▶ What this task involves
Please repeat every entry that follows, keeping each one exactly the same.

▶ Supplied entries
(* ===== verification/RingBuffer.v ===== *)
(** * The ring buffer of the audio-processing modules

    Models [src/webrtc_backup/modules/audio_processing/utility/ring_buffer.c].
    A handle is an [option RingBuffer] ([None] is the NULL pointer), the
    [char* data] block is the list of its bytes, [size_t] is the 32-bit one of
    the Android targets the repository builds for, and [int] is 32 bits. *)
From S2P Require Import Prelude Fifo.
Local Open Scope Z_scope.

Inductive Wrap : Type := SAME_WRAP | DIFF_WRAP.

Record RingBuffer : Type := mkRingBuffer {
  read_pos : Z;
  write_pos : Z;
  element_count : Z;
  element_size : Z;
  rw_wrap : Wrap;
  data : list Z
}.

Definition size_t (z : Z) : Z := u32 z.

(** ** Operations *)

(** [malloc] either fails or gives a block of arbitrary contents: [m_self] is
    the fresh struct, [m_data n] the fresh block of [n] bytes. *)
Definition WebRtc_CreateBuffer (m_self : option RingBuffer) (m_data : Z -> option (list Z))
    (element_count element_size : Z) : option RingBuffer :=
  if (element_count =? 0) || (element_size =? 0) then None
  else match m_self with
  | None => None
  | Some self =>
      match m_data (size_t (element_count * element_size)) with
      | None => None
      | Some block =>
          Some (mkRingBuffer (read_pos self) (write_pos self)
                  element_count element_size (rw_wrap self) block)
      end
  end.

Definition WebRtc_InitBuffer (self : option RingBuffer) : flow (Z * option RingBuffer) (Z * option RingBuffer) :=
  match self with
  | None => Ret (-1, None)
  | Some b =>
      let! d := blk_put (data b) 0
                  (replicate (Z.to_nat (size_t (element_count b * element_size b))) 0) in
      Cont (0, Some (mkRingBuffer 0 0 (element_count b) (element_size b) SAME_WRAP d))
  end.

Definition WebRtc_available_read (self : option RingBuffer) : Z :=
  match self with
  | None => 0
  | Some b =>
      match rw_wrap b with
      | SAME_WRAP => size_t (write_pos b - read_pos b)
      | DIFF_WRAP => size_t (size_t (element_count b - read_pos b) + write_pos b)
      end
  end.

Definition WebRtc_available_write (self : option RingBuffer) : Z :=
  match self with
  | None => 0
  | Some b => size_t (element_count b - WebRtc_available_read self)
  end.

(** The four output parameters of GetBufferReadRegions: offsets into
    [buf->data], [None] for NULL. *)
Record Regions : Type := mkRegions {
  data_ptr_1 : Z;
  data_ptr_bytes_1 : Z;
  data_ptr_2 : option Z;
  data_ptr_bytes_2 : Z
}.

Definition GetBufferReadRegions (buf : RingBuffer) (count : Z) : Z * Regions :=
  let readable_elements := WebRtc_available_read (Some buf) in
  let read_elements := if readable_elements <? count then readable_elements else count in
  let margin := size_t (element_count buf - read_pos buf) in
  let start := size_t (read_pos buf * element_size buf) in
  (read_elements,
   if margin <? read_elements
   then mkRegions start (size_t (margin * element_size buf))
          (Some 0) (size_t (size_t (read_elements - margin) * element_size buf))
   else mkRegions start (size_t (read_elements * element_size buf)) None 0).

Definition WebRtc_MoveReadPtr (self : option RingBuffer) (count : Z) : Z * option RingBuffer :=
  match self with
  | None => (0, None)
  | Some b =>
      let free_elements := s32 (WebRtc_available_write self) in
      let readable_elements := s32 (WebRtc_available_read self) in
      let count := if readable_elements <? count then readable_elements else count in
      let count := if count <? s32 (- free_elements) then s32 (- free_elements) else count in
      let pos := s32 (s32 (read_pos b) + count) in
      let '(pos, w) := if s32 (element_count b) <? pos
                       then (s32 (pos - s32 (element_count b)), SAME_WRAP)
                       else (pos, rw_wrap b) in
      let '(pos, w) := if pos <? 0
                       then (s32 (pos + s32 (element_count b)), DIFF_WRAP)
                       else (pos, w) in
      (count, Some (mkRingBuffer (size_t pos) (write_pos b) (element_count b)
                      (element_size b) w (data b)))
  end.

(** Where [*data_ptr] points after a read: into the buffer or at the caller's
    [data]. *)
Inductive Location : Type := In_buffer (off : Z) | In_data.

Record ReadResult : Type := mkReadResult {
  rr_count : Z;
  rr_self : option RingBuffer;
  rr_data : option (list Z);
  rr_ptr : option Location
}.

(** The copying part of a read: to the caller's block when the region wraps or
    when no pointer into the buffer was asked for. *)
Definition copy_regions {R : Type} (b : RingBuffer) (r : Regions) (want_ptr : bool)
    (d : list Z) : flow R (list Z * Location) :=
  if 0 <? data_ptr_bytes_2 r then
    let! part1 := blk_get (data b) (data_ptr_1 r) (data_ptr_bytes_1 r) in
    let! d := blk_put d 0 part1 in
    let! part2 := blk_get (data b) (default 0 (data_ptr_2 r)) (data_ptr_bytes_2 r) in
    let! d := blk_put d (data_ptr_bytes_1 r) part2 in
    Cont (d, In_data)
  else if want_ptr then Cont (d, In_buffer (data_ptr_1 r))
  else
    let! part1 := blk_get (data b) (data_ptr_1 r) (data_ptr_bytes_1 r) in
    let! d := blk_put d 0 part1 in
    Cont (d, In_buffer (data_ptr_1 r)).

▶ Answer section
(* ===== verification/RingBuffer.v ===== *)
(** * The ring buffer of the audio-processing modules

    Models [src/webrtc_backup/modules/audio_processing/utility/ring_buffer.c].
    A handle is an [option RingBuffer] ([None] is the NULL pointer), the
    [char* data] block is the list of its bytes, [size_t] is the 32-bit one of
    the Android targets the repository builds for, and [int] is 32 bits. *)
From S2P Require Import Prelude Fifo.
Local Open Scope Z_scope.

Inductive Wrap : Type := SAME_WRAP | DIFF_WRAP.

Record RingBuffer : Type := mkRingBuffer {
  read_pos : Z;
  write_pos : Z;
  element_count : Z;
  element_size : Z;
  rw_wrap : Wrap;
  data : list Z
}.

Definition size_t (z : Z) : Z := u32 z.

(** ** Operations *)

(** [malloc] either fails or gives a block of arbitrary contents: [m_self] is
    the fresh struct, [m_data n] the fresh block of [n] bytes. *)
Definition WebRtc_CreateBuffer (m_self : option RingBuffer) (m_data : Z -> option (list Z))
    (element_count element_size : Z) : option RingBuffer :=
  if (element_count =? 0) || (element_size =? 0) then None
  else match m_self with
  | None => None
  | Some self =>
      match m_data (size_t (element_count * element_size)) with
      | None => None
      | Some block =>
          Some (mkRingBuffer (read_pos self) (write_pos self)
                  element_count element_size (rw_wrap self) block)
      end
  end.

Definition WebRtc_InitBuffer (self : option RingBuffer) : flow (Z * option RingBuffer) (Z * option RingBuffer) :=
  match self with
  | None => Ret (-1, None)
  | Some b =>
      let! d := blk_put (data b) 0
                  (replicate (Z.to_nat (size_t (element_count b * element_size b))) 0) in
      Cont (0, Some (mkRingBuffer 0 0 (element_count b) (element_size b) SAME_WRAP d))
  end.

Definition WebRtc_available_read (self : option RingBuffer) : Z :=
  match self with
  | None => 0
  | Some b =>
      match rw_wrap b with
      | SAME_WRAP => size_t (write_pos b - read_pos b)
      | DIFF_WRAP => size_t (size_t (element_count b - read_pos b) + write_pos b)
      end
  end.

Definition WebRtc_available_write (self : option RingBuffer) : Z :=
  match self with
  | None => 0
  | Some b => size_t (element_count b - WebRtc_available_read self)
  end.

(** The four output parameters of GetBufferReadRegions: offsets into
    [buf->data], [None] for NULL. *)
Record Regions : Type := mkRegions {
  data_ptr_1 : Z;
  data_ptr_bytes_1 : Z;
  data_ptr_2 : option Z;
  data_ptr_bytes_2 : Z
}.

Definition GetBufferReadRegions (buf : RingBuffer) (count : Z) : Z * Regions :=
  let readable_elements := WebRtc_available_read (Some buf) in
  let read_elements := if readable_elements <? count then readable_elements else count in
  let margin := size_t (element_count buf - read_pos buf) in
  let start := size_t (read_pos buf * element_size buf) in
  (read_elements,
   if margin <? read_elements
   then mkRegions start (size_t (margin * element_size buf))
          (Some 0) (size_t (size_t (read_elements - margin) * element_size buf))
   else mkRegions start (size_t (read_elements * element_size buf)) None 0).

Definition WebRtc_MoveReadPtr (self : option RingBuffer) (count : Z) : Z * option RingBuffer :=
  match self with
  | None => (0, None)
  | Some b =>
      let free_elements := s32 (WebRtc_available_write self) in
      let readable_elements := s32 (WebRtc_available_read self) in
      let count := if readable_elements <? count then readable_elements else count in
      let count := if count <? s32 (- free_elements) then s32 (- free_elements) else count in
      let pos := s32 (s32 (read_pos b) + count) in
      let '(pos, w) := if s32 (element_count b) <? pos
                       then (s32 (pos - s32 (element_count b)), SAME_WRAP)
                       else (pos, rw_wrap b) in
      let '(pos, w) := if pos <? 0
                       then (s32 (pos + s32 (element_count b)), DIFF_WRAP)
                       else (pos, w) in
      (count, Some (mkRingBuffer (size_t pos) (write_pos b) (element_count b)
                      (element_size b) w (data b)))
  end.

(** Where [*data_ptr] points after a read: into the buffer or at the caller's
    [data]. *)
Inductive Location : Type := In_buffer (off : Z) | In_data.

Record ReadResult : Type := mkReadResult {
  rr_count : Z;
  rr_self : option RingBuffer;
  rr_data : option (list Z);
  rr_ptr : option Location
}.

(** The copying part of a read: to the caller's block when the region wraps or
    when no pointer into the buffer was asked for. *)
Definition copy_regions {R : Type} (b : RingBuffer) (r : Regions) (want_ptr : bool)
    (d : list Z) : flow R (list Z * Location) :=
  if 0 <? data_ptr_bytes_2 r then
    let! part1 := blk_get (data b) (data_ptr_1 r) (data_ptr_bytes_1 r) in
    let! d := blk_put d 0 part1 in
    let! part2 := blk_get (data b) (default 0 (data_ptr_2 r)) (data_ptr_bytes_2 r) in
    let! d := blk_put d (data_ptr_bytes_1 r) part2 in
    Cont (d, In_data)
  else if want_ptr then Cont (d, In_buffer (data_ptr_1 r))
  else
    let! part1 := blk_get (data b) (data_ptr_1 r) (data_ptr_bytes_1 r) in
    let! d := blk_put d 0 part1 in
    Cont (d, In_buffer (data_ptr_1 r)).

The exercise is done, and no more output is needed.